Background and Inspiration for the Class

Project-Based Learning

I started experimenting with project-based classes because I wanted to see how we could help shape students' skills at getting things done and having a real impact. Our students are great at analysis, solving problems, cracking problem sets, and we can have excellent case discussions, but how does that translate into action? I think it is the responsibility of the university to see that it does, especially in a professional school, but then how do we go about that?

It isn't enough to merely send students out into the world on internships or summer jobs because we want to link these experiences to inquiry analysis, to what we're teaching, and to what happens in the classroom. Basing the class on projects becomes a vehicle for teaching ongoing learning skills, and it helps students become reflective.

...not every problem-solving effort in the developing world should recapitulate what we've done in the West.


15.S07 GlobalHealth Lab is a project-based class that is incredibly expensive to run as students are sent out into the field in sub-Saharan Africa and South Asia. Not everyone can do this, so I am always looking for other engaging and vivid learning opportunities that are less costly.

I decided to push the students who were lucky enough to travel to do better documentation and reflection, and share this with their peers and the community. I thought that better grounding would help the students have a space for reflecting, learning and comparing, and that we could be doing something really scalable.

All of this thinking fed into the design of 15.232, both as a companion to GlobalHealth Lab, trying to explore the issues from a solutions angle, and to shore up and supplement the needed skills and knowledge that would allow us to have a well-rounded set of offerings in global health.

Finding Innovative Solutions for Healthcare Delivery

Steps lead up to the entrance of a community health clinic in Kibera, a corrugated metal building painted bright blue.

Students in 15.232 and GlobalHealth Lab worked with Shining Hope for Communities (SHOFCO) in Kibera, the largest slum in Nairobi. SHOFCO provides free education for girls that is linked to community empowerment and poverty alleviation programs. (Photo of SHOFCO clinic entrance, courtesy of an MIT student.)

15.232 came about because we were doing a very problem-driven effort with15.S07 GlobalHealth Lab, looking for presenting problems at the interface of healthcare delivery in low-resource settings to find out and address what the rate-limiting constraints are to delivering more and better care on site. I realized that if we only tried to solve these problems at the point-of-care, we could be missing an opportunity to think of something radical.

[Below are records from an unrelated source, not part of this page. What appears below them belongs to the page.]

(* ===== verification/DebtWitnesses.v ===== *)
(** * The finite-debt properties on the scenario

    Each lemma applies one property of [FiniteDebtCorrect] to the records of
    [Scenario]. *)

From Stdlib Require Import ZArith Lia Ascii.
From stdpp Require Import base tactics numbers list strings gmap sorting relations.
From S2P Require Import Prelude PyValue Sha256 Identity Strict Apportion Decimal FiniteDebt FiniteDebtBalance FiniteDebtPolicy.
From S2P Require Import FiniteDebtEpoch FiniteDebtClaims FiniteDebtCorrect Scenario.

#[local] Existing Instance fips_sha256.

(** ** Epochs *)

Lemma epoch_conserves_witness :
  dp_payout_units ex_projection = Z.min (reference_claim_pool_units (ex_policy 100000)) (owed ex_ledger) ∧
  Zsum (da_units <$> dp_allocations ex_projection) = dp_payout_units ex_projection ∧
  dp_reserve_units ex_projection = 1000000 - dp_payout_units ex_projection ∧
  Zsum (hw_units <$> dp_weights ex_projection) = 1000000.
Proof.
  exact (epoch_conserves (ex_policy 100000) (PInt 1500) ex_ledger ex_projection ex_policy_wf ex_ledger_inv ex_projected).
Defined.

Definition ex_allocation1 : DebtEpochAllocation :=
  {| da_claim_digest := ex_cd1; da_hotkey := "alice"; da_units := 450000 |}.

#[local] Instance allocation_eq_dec : EqDecision DebtEpochAllocation.
Proof. solve_decision. Defined.

Lemma ex_allocated : ex_allocation1 ∈ dp_allocations ex_projection.
Proof. apply (bool_decide_unpack _). vm_compute. reflexivity. Qed.

Lemma epoch_allocations_fair_witness :
  ∃ s, s ∈ ex_ledger ∧ is_open s = true ∧ da_claim_digest ex_allocation1 = claim_key s ∧
    da_hotkey ex_allocation1 = ic_hotkey (ds_claim s) ∧ 1 ≤ da_units ex_allocation1 ≤ remaining s ∧
    Z.abs (da_units ex_allocation1 * owed ex_ledger - remaining s * dp_payout_units ex_projection) < owed ex_ledger.
Proof.
  exact (epoch_allocations_fair (ex_policy 100000) (PInt 1500) ex_ledger ex_projection ex_allocation1
    ex_policy_wf ex_ledger_inv ex_projected ex_allocated).
Defined.

Lemma epoch_applies_witness :
  ∃ states', apply_debt_epoch_projection ex_ledger ex_projection = Ok states' ∧ ledger_inv states' ∧
    claim_key <$> states' = claim_key <$> sorted_by claim_key ex_ledger ∧
    owed states' = owed ex_ledger - dp_payout_units ex_projection ∧
    paid_total states' = paid_total ex_ledger + dp_payout_units ex_projection.
Proof. exact (epoch_applies (ex_policy 100000) 1500 ex_ledger ex_projection ex_policy_wf ex_ledger_inv ex_projected). Defined.

Definition ex_after : list DebtClaimState := settled (ex_policy 100000) 1500 ex_ledger <$> sorted_by claim_key ex_ledger.

Lemma ex_applied : apply_debt_epoch_projection ex_ledger ex_projection = Ok ex_after.
Proof.
  apply (apply_epoch (ex_policy 100000) 1500 ex_ledger ex_policy_wf (ledger_inv_wf _ ex_ledger_inv)); [|exact ex_checked| |lia].
  - rewrite ex_keys. by apply (bool_decide_unpack _).
  - exact (ledger_inv_balance _ ex_ledger_inv).
Qed.

Lemma ex_run : epoch_run (ex_policy 100000) [1500] ex_ledger ex_after.
Proof. eapply run_cons; [exists ex_projection; split; [exact ex_projected | exact ex_applied] | constructor]. Qed.

Lemma epochs_pay_off_witness :
  ledger_inv ex_after ∧
  owed ex_after = Z.max 0 (owed ex_ledger - Z.of_nat (length [1500]) * reference_claim_pool_units (ex_policy 100000)).
Proof. exact (epochs_pay_off (ex_policy 100000) [1500] ex_ledger ex_after ex_policy_wf ex_ledger_inv ex_run). Defined.

Lemma epoch_order_independent_witness :
  project_debt_epoch (ex_policy 100000) (PInt 1500) ex_ledger =
  project_debt_epoch (ex_policy 100000) (PInt 1500) [ex_state2; ex_state1].
Proof.
  exact (epoch_order_independent (ex_policy 100000) (PInt 1500) ex_ledger [ex_state2; ex_state1]
    (perm_swap ex_state2 ex_state1 [])).
Defined.

Lemma epoch_succeeds_iff_witness :
  ∃ block pd, PInt 1500 = PInt block ∧ 0 ≤ block ∧ NoDup (claim_key <$> ex_ledger) ∧
    Forall (λ s, check_epoch_state (ex_policy 100000) block s = Ok tt) ex_ledger ∧
    FiniteDebtPolicyManifest_digest (ex_policy 100000) = Ok pd ∧ digest_ok pd ∧
    NoDup (state_digests ex_ledger) ∧ Forall digest_ok (state_digests ex_ledger) ∧
    ex_projection = epoch_projection (ex_policy 100000) block ex_ledger pd.
Proof.
  exact (proj1 (epoch_succeeds_iff (ex_policy 100000) (PInt 1500) ex_ledger ex_projection ex_policy_wf ex_ledger_inv)
    ex_projected).
Defined.

Lemma projection_read_back_witness :
  DebtEpochProjection_from_dict (DebtEpochProjection_to_dict ex_projection) = Ok ex_projection.
Proof.
  exact (projection_read_back (ex_policy 100000) (PInt 1500) ex_ledger ex_projection ex_policy_wf ex_ledger_inv ex_projected).
Defined.

(** ** Balances *)

Definition ex_paid : DebtClaimBalance := paid_balance (ex_open ex_claim1 ex_cd1) 1000 1500.

Lemma ex_claim1_wf : claim_wf ex_claim1.
Proof. exact (proj1 (issued_wf _ _ _ _ _ _ _ _ _ _ _ ex_issued1)). Qed.

Lemma ex_balance_wf : balance_wf (ex_open ex_claim1 ex_cd1).
Proof. exact (proj1 (balance_inv_open _ _ ex_opened1)). Qed.

Lemma ex_payment : pay_claim_balance ex_claim1 (ex_open ex_claim1 ex_cd1) (PInt 1000) (PInt 1500) = Ok ex_paid.
Proof.
  apply (proj2 (pay_claim_balance_Ok ex_claim1 (ex_open ex_claim1 ex_cd1) (PInt 1000) (PInt 1500) ex_paid ex_balance_wf)).
  split; [split; [symmetry; exact ex_cd1_digest | reflexivity]|]. split; [reflexivity|]. exists 1000, 1500.
  split; [reflexivity|]. split; [reflexivity|]. split; [by vm_compute|]. split; [by vm_compute|].
  split; [intros E; by vm_compute in E | reflexivity].
Qed.

Lemma ex_steps : rtc (balance_step ex_claim1) (ex_open ex_claim1 ex_cd1) ex_paid.
Proof. eapply rtc_once, step_pay, ex_payment. Qed.

Lemma balance_lifecycle_witness :
  db_paid_units ex_paid + db_forfeited_units ex_paid + db_remaining_units ex_paid = ic_principal_units ex_claim1 ∧
  0 ≤ db_paid_units ex_paid ∧ 0 ≤ db_forfeited_units ex_paid ∧ 0 ≤ db_remaining_units ex_paid ∧
  db_claim_digest ex_paid = InnovationDebtClaim_digest ex_claim1 ∧
  (db_status ex_paid = "open" → 0 < db_remaining_units ex_paid ∧ db_forfeited_units ex_paid = 0) ∧
  (db_status ex_paid = "paid" → db_paid_units ex_paid = ic_principal_units ex_claim1) ∧
  (db_status ex_paid = "expired" ∨ db_status ex_paid = "cancelled" →
    db_remaining_units ex_paid = 0 ∧ 0 < db_forfeited_units ex_paid).
Proof. exact (balance_lifecycle ex_claim1 (ex_open ex_claim1 ex_cd1) ex_paid ex_claim1_wf ex_opened1 ex_steps). Defined.

Lemma balance_monotone_witness :
  db_paid_units (ex_open ex_claim1 ex_cd1) ≤ db_paid_units ex_paid ∧
  db_forfeited_units (ex_open ex_claim1 ex_cd1) ≤ db_forfeited_units ex_paid ∧
  db_remaining_units ex_paid ≤ db_remaining_units (ex_open ex_claim1 ex_cd1) ∧
  (db_status (ex_open ex_claim1 ex_cd1) ≠ "open" → ex_paid = ex_open ex_claim1 ex_cd1).
Proof.
  exact (balance_monotone ex_claim1 (ex_open ex_claim1 ex_cd1) ex_paid ex_claim1_wf (balance_inv_open _ _ ex_opened1) ex_steps).
Defined.

Lemma payment_spec_witness :
  linked ex_claim1 (ex_open ex_claim1 ex_cd1) ∧ db_status (ex_open ex_claim1 ex_cd1) = "open" ∧
  ∃ a t, PInt 1000 = PInt a ∧ PInt 1500 = PInt t ∧ 1 ≤ a ≤ db_remaining_units (ex_open ex_claim1 ex_cd1) ∧ live_at ex_claim1 t ∧
    (a = db_remaining_units (ex_open ex_claim1 ex_cd1) → db_forfeited_units (ex_open ex_claim1 ex_cd1) = 0) ∧
    ex_paid = paid_balance (ex_open ex_claim1 ex_cd1) a t.
Proof.
  exact (proj1 (payment_spec ex_claim1 (ex_open ex_claim1 ex_cd1) (PInt 1000) (PInt 1500) ex_paid ex_balance_wf) ex_payment).
Defined.

(** An open balance of 10 units of which 4 are marked forfeited. *)
Definition ex_forfeited : DebtClaimBalance :=
  {| db_claim_digest := ex_cd1; db_principal_units := 10; db_paid_units := 0; db_forfeited_units := 4;
     db_remaining_units := 6; db_status := "open"; db_terminal_block := None; db_terminal_reason := "" |}.

Lemma ex_forfeited_wf : balance_wf ex_forfeited.
Proof.
  apply (proj2 (A := ex_forfeited = ex_forfeited)). apply balance_of_Ok. vm_compute. reflexivity.
Qed.

Lemma forfeited_open_balance_stuck_witness :
  balance_of ex_forfeited = Ok ex_forfeited ∧
  ∀ b', pay_claim_balance ex_claim1 ex_forfeited (PInt (db_remaining_units ex_forfeited)) (PInt 1500) ≠ Ok b'.
Proof. exact (forfeited_open_balance_stuck ex_claim1 ex_forfeited (PInt 1500) ex_forfeited_wf eq_refl eq_refl). Defined.

(** ** Issuance *)

Lemma issuance_spec_witness :
  ∃ pd family campaign candidate evidence hotkey speed threshold accepted settled prior units,
    [PStr ex_family; PStr (rep "d"); PStr (rep "e"); PStr "alice"; PStr "1.044"; PStr "1"]
      = PStr <$> [family; candidate; evidence; hotkey; speed; threshold] ∧
    PInt 1000 = PInt accepted ∧ PNone = py_opt_int prior ∧ PInt 1010 = PInt settled ∧
    FiniteDebtPolicyManifest_digest (ex_policy 100000) = Ok pd ∧ Forall digest_ok [pd; family; candidate; evidence] ∧
    find_family (fp_reward_family_campaigns (ex_policy 100000)) family = Ok campaign ∧ hotkey_matches hotkey = true ∧
    log_improvement_units_ppm (PStr speed) (fp_improvement_basis (ex_policy 100000)) (PStr threshold) = Ok units ∧
    0 ≤ accepted ≤ settled ∧ prior_ok accepted prior ∧
    0 < claim_principal (ex_policy 100000) units (multiplier_of (ex_policy 100000) accepted prior) ∧
    ex_claim1 = issued_claim (ex_policy 100000) pd family campaign candidate evidence hotkey speed threshold accepted settled
      prior units.
Proof. exact (proj1 (issuance_spec (ex_policy 100000) _ _ _ _ _ _ _ _ _ ex_claim1 ex_policy_wf) ex_issued1). Defined.

Lemma ex_cd1_ok : digest_ok (InnovationDebtClaim_digest ex_claim1).
Proof. rewrite ex_cd1_digest. by apply (bool_decide_unpack _). Qed.

Lemma issued_claim_is_payable_witness :
  ∃ b, DebtClaimBalance_open ex_claim1 = Ok b ∧ ledger_inv [{| ds_claim := ex_claim1; ds_balance := b |}] ∧
    check_epoch_state (ex_policy 100000) 1500 {| ds_claim := ex_claim1; ds_balance := b |} = Ok tt.
Proof.
  apply (issued_claim_is_payable (ex_policy 100000) _ _ _ _ _ _ _ _ _ ex_claim1 1500 ex_policy_wf ex_issued1 ex_cd1_ok);
    vm_compute; [discriminate | split; [discriminate | reflexivity]].
Defined.

Lemma time_multiplier_sound_witness :
  ∃ m1 m2, rational_time_multiplier_ppm (ex_policy 100000) (PInt 2000) (PInt 1000) = Ok m1 ∧
    rational_time_multiplier_ppm (ex_policy 100000) (PInt 3000) (PInt 1000) = Ok m2 ∧
    PPM ≤ m1 ≤ m2 ∧ m2 ≤ PPM + fp_beta_ppm (ex_policy 100000).
Proof. apply (time_multiplier_sound (ex_policy 100000) 1000 2000 3000 ex_policy_wf); lia. Defined.

(** ** Policies *)

(** Two campaigns with half of the budget each. *)
Definition ex_half1 : CampaignBudgetShare := {| cbs_campaign_id := rep "a"; cbs_share_ppm := 500000 |}.
Definition ex_half2 : CampaignBudgetShare := {| cbs_campaign_id := rep "b"; cbs_share_ppm := 500000 |}.
Definition ex_map1 : RewardFamilyCampaign := {| rfc_family_id := rep "c"; rfc_campaign_id := rep "b" |}.
Definition ex_map2 : RewardFamilyCampaign := {| rfc_family_id := rep "d"; rfc_campaign_id := rep "a" |}.

Notation ex_two shares mappings :=
  (FiniteDebtPolicyManifest_init shares mappings (PStr (rep "c")) (PStr "reserve") (PInt 100000) (PInt 360) (PInt 500000)
    (PInt 7200) (PInt 100000) (PInt 1000000) (PStr "gross") (PInt 1000000) (PInt 2) (PStr "optima.finite-debt.v2")).

Lemma policy_order_independent_witness :
  is_ok (ex_two [ex_half1; ex_half2] [ex_map1; ex_map2]) = true ∧
  ex_two [ex_half1; ex_half2] [ex_map1; ex_map2] = ex_two [ex_half2; ex_half1] [ex_map2; ex_map1].
Proof.
  split; [vm_compute; reflexivity|].
  exact (policy_order_independent _ _ _ _ _ _ _ _ _ _ _ _ _ _ _ _
    (perm_swap ex_half2 ex_half1 []) (perm_swap ex_map2 ex_map1 [])).
Defined.

Lemma policy_budget_complete_witness :
  policy_wf (ex_policy 100000) ∧ Zsum (cbs_share_ppm <$> fp_campaign_budget_shares (ex_policy 100000)) = PPM ∧
  0 < campaign_pool (ex_policy 100000) ∧
  ∀ family, family ∈ family_ids (ex_policy 100000) →
    ∃ campaign, campaign_for_family (ex_policy 100000) (PStr family) = Ok campaign ∧
    campaign ∈ cbs_campaign_id <$> fp_campaign_budget_shares (ex_policy 100000) ∧
    campaign_share_ppm_for_family (ex_policy 100000) (PStr family) = Ok (campaign_share (ex_policy 100000)).
Proof. exact (policy_budget_complete _ _ _ _ _ _ _ _ _ _ _ _ _ _ (ex_policy 100000) ex_init_policy ex_mappings_wf). Defined.

Lemma debt_records_read_back_witness :
  FiniteDebtPolicyManifest_from_dict (FiniteDebtPolicyManifest_to_dict (ex_policy 100000)) = Ok (ex_policy 100000) ∧
  mapM DebtClaimState_from_dict (DebtClaimState_to_dict <$> ex_ledger) = Ok ex_ledger.
Proof.
  exact (debt_records_read_back _ _ _ _ _ _ _ _ _ _ _ _ _ _ (ex_policy 100000) ex_ledger ex_init_policy ex_mappings_wf
    ex_ledger_inv).
Defined.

It’s the whole challenge between incremental and radical change. I wanted students to appreciate that there are innovative ideas being explored in other non-Western settings, and that not every problem-solving effort in the developing world should recapitulate what we've done in the West.

You can take classes and learn about business-as-usual in the healthcare industry, or about innovations here in the U.S. and in OECD countries to some extent. But nobody was teaching that in a context of emerging-market innovations at the level of an industry sector. I wanted to look at organizations that have figured out what works where that may be unexpected.

Why favor this perspective? We know that great healthcare can be delivered in a boutique style or within a tiny organization, or that some organizations or governments deliver at scale, but the quality is not great. Other organizations are so dependent on donors that they are not sustainable, and have no capital to grow. I thought it would be interesting to find ways in which we find actual enterprises run by a government, NGO, or for-profit trying to deliver healthcare in new ways that have reached, or promise to reach, some kind of high-water mark when it comes to scale, sustainability and quality.